START Material provided

(** * Streamed progress events of the vector-loader front end

    A shallow embedding of the two server-sent-event consumers of the
    front end, the file-processing step ([processFiles], and the
    [startProcessing] of the component's other copy) and the ingestion step
    ([handleIngestion]), together with the counters the ingestion screen
    derives from the file list.

    Text is a list of UTF-16 code units, as JavaScript strings are.  React
    state is threaded explicitly.  The function of a
    [setFiles (fun prev => ...)] call runs when React renders, after the
    handler has gone on.  Where it cannot throw and no later call of the
    handler sets what it sets, it is applied to the state where the call
    is made, which gives the same state; where it throws
    ([renderThrows]), or sets the progress that the handler sets again
    ([FileProcessingReset]), when it runs is modelled. *)

From Stdlib Require Import String Ascii.
From Stdlib Require Import List Bool Arith NArith ZArith QArith Lia.
Import ListNotations.
Close Scope Q_scope.

Set Warnings "-register-all".

(* ===================================================================== *)
(** ** JavaScript strings *)
(* ===================================================================== *)

Module JS.

Definition codeunit := N.
Definition jsstring := list codeunit.

(** String literals of the source, as code units. *)
Definition js (s : string) : jsstring :=
  map N_of_ascii (list_ascii_of_string s).
Arguments js s%_string.

(** The same, with every apostrophe of [s] standing for a double quote. *)
Definition jsq (s : string) : jsstring :=
  map (fun c => if (c =? 39)%N then 34%N else c) (js s).
Arguments jsq s%_string.

Definition LF : codeunit := 10%N.

Fixpoint str_eqb (a b : jsstring) : bool :=
  match a, b with
  | [], [] => true
  | x :: a', y :: b' => (x =? y)%N && str_eqb a' b'
  | _, _ => false
  end.

(** [s.startsWith(p)] *)
Fixpoint startsWith (s p : jsstring) {struct p} : bool :=
  match p with
  | [] => true
  | c :: p' =>
      match s with
      | [] => false
      | d :: s' => (d =? c)%N && startsWith s' p'
      end
  end.

(** [s.indexOf(needle)]: the first position at which [needle] occurs, or
    [-1]. *)
Fixpoint indexOf_from (s needle : jsstring) (pos : Z) : Z :=
  if startsWith s needle then pos
  else match s with
       | [] => (-1)%Z
       | _ :: s' => indexOf_from s' needle (pos + 1)%Z
       end.

Definition indexOf (s needle : jsstring) : Z := indexOf_from s needle 0%Z.

(** Both arguments of [substring] are clamped to [0 .. length] and swapped
    when out of order. *)
Definition clamp (n : Z) (len : nat) : nat :=
  Z.to_nat (Z.min (Z.max n 0) (Z.of_nat len)).

Definition substring (s : jsstring) (a b : Z) : jsstring :=
  let a' := clamp a (length s) in
  let b' := clamp b (length s) in
  firstn (Nat.max a' b' - Nat.min a' b') (skipn (Nat.min a' b') s).

(** [s.substring(a)] *)
Definition substring_from (s : jsstring) (a : Z) : jsstring :=
  substring s a (Z.of_nat (length s)).

(** [s.slice(a)]: a negative start counts from the end. *)
Definition slice_from (s : jsstring) (a : Z) : jsstring :=
  let len := Z.of_nat (length s) in
  let k := if (a <? 0)%Z then Z.max (len + a) 0 else Z.min a len in
  skipn (Z.to_nat k) s.

(** White space and line terminators of ECMAScript: what [trim] strips and
    what [\s] matches. *)
Definition isWhiteSpace (c : codeunit) : bool :=
  ((9 <=? c) && (c <=? 13) || (c =? 32) || (c =? 160) || (c =? 5760)
   || (8192 <=? c) && (c <=? 8202)
   || (c =? 8232) || (c =? 8233) || (c =? 8239) || (c =? 8287)
   || (c =? 12288) || (c =? 65279))%N.

(** Line terminators: what [.] does not match. *)
Definition isLineTerminator (c : codeunit) : bool :=
  ((c =? 10) || (c =? 13) || (c =? 8232) || (c =? 8233))%N.

Fixpoint trimStart (s : jsstring) : jsstring :=
  match s with
  | c :: s' => if isWhiteSpace c then trimStart s' else s
  | [] => []
  end.

Definition trimEnd (s : jsstring) : jsstring := rev (trimStart (rev s)).

Definition trim (s : jsstring) : jsstring := trimEnd (trimStart s).

(* ------------------------------------------------------------------- *)
(** *** Values *)

(** Values that [JSON.parse] can produce, and [undefined].  Numbers are
    kept as exact rationals. *)
Inductive value : Type :=
| Undefined
| Null
| Bool (b : bool)
| Num (q : Q)
| Str (s : jsstring)
| Arr (elems : list value)
| Obj (fields : list (jsstring * value)).

(** A later duplicate of a key overrides an earlier one. *)
Fixpoint lookup (k : jsstring) (fields : list (jsstring * value))
  : option value :=
  match fields with
  | [] => None
  | (k', v) :: rest =>
      match lookup k rest with
      | Some w => Some w
      | None => if str_eqb k' k then Some v else None
      end
  end.

(** [v.k] for the property names the components read ([fileId],
    [file_id], [status], [error], [progress], [analysis], [json], ...);
    none of them is inherited or an index.  [None] is the [TypeError] of
    reading a property of [undefined] or [null]. *)
Definition getProp (v : value) (k : jsstring) : option value :=
  match v with
  | Undefined | Null => None
  | Obj fields =>
      Some (match lookup k fields with Some w => w | None => Undefined end)
  | _ => Some Undefined
  end.

(** [k in v], for an object or array [v]. *)
Definition hasProp (k : jsstring) (v : value) : bool :=
  match v with
  | Obj fields => match lookup k fields with Some _ => true | None => false end
  | _ => false
  end.

Definition truthy (v : value) : bool :=
  match v with
  | Undefined | Null => false
  | Bool b => b
  | Num q => negb (Qeq_bool q 0)
  | Str s => match s with [] => false | _ => true end
  | Arr _ | Obj _ => true
  end.

Definition nullish (v : value) : bool :=
  match v with Undefined | Null => true | _ => false end.

(** [a ?? b] *)
Definition coalesce (a b : value) : value := if nullish a then b else a.

(** [a || b] *)
Definition or_else (a b : value) : value := if truthy a then a else b.

(** [typeof v === "object"] *)
Definition typeof_object (v : value) : bool :=
  match v with Null | Arr _ | Obj _ => true | _ => false end.

(** [typeof v === "number"] *)
Definition typeof_number (v : value) : bool :=
  match v with Num _ => true | _ => false end.

(** [s === v] for a string [s]. *)
Definition strict_eq_str (s : jsstring) (v : value) : bool :=
  match v with Str t => str_eqb s t | _ => false end.

End JS.

(* ===================================================================== *)
(** ** [JSON.parse] *)
(* ===================================================================== *)

Module JSON.
Import JS.

Inductive presult (A : Type) : Type :=
| POk (a : A) (rest : jsstring)
| PSyntax
| PFuel.
Arguments POk {A} a rest.
Arguments PSyntax {A}.
Arguments PFuel {A}.

Definition isJsonWs (c : codeunit) : bool :=
  ((c =? 32) || (c =? 9) || (c =? 10) || (c =? 13))%N.

Fixpoint skip_ws (s : jsstring) : jsstring :=
  match s with
  | c :: s' => if isJsonWs c then skip_ws s' else s
  | [] => []
  end.

Definition isDigit (c : codeunit) : bool := ((48 <=? c) && (c <=? 57))%N.

Definition hexval (c : codeunit) : option N :=
  if isDigit c then Some (c - 48)%N
  else if ((65 <=? c) && (c <=? 70))%N then Some (c - 55)%N
  else if ((97 <=? c) && (c <=? 102))%N then Some (c - 87)%N
  else None.

Definition hex4 (a b c d : codeunit) : option codeunit :=
  match hexval a, hexval b, hexval c, hexval d with
  | Some x, Some y, Some z, Some w => Some (((x * 16 + y) * 16 + z) * 16 + w)%N
  | _, _, _, _ => None
  end.

(** The single-character escapes: quote, backslash, slash, b, f, n, r, t. *)
Definition escape (e : codeunit) : option codeunit :=
  if (e =? 34)%N then Some 34%N
  else if (e =? 92)%N then Some 92%N
  else if (e =? 47)%N then Some 47%N
  else if (e =? 98)%N then Some 8%N
  else if (e =? 102)%N then Some 12%N
  else if (e =? 110)%N then Some 10%N
  else if (e =? 114)%N then Some 13%N
  else if (e =? 116)%N then Some 9%N
  else None.

(** The characters of a string literal after its opening quote, up to and
    including the closing quote. *)
Fixpoint parse_string_body (s acc : jsstring) : option (jsstring * jsstring) :=
  match s with
  | [] => None
  | c :: s' =>
      if (c =? 34)%N then Some (rev acc, s')
      else if (c =? 92)%N then
        match s' with
        | [] => None
        | e :: s'' =>
            if (e =? 117)%N then
              match s'' with
              | h1 :: h2 :: h3 :: h4 :: s3 =>
                  match hex4 h1 h2 h3 h4 with
                  | Some u => parse_string_body s3 (u :: acc)
                  | None => None
                  end
              | _ => None
              end
            else
              match escape e with
              | Some u => parse_string_body s'' (u :: acc)
              | None => None
              end
        end
      else if (c <? 32)%N then None
      else parse_string_body s' (c :: acc)
  end.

END Material provided

What you have to do:
Would you copy each line of the records that contains "strings"?

Answer space:
    Text is a list of UTF-16 code units, as JavaScript strings are.  React
(** ** JavaScript strings *)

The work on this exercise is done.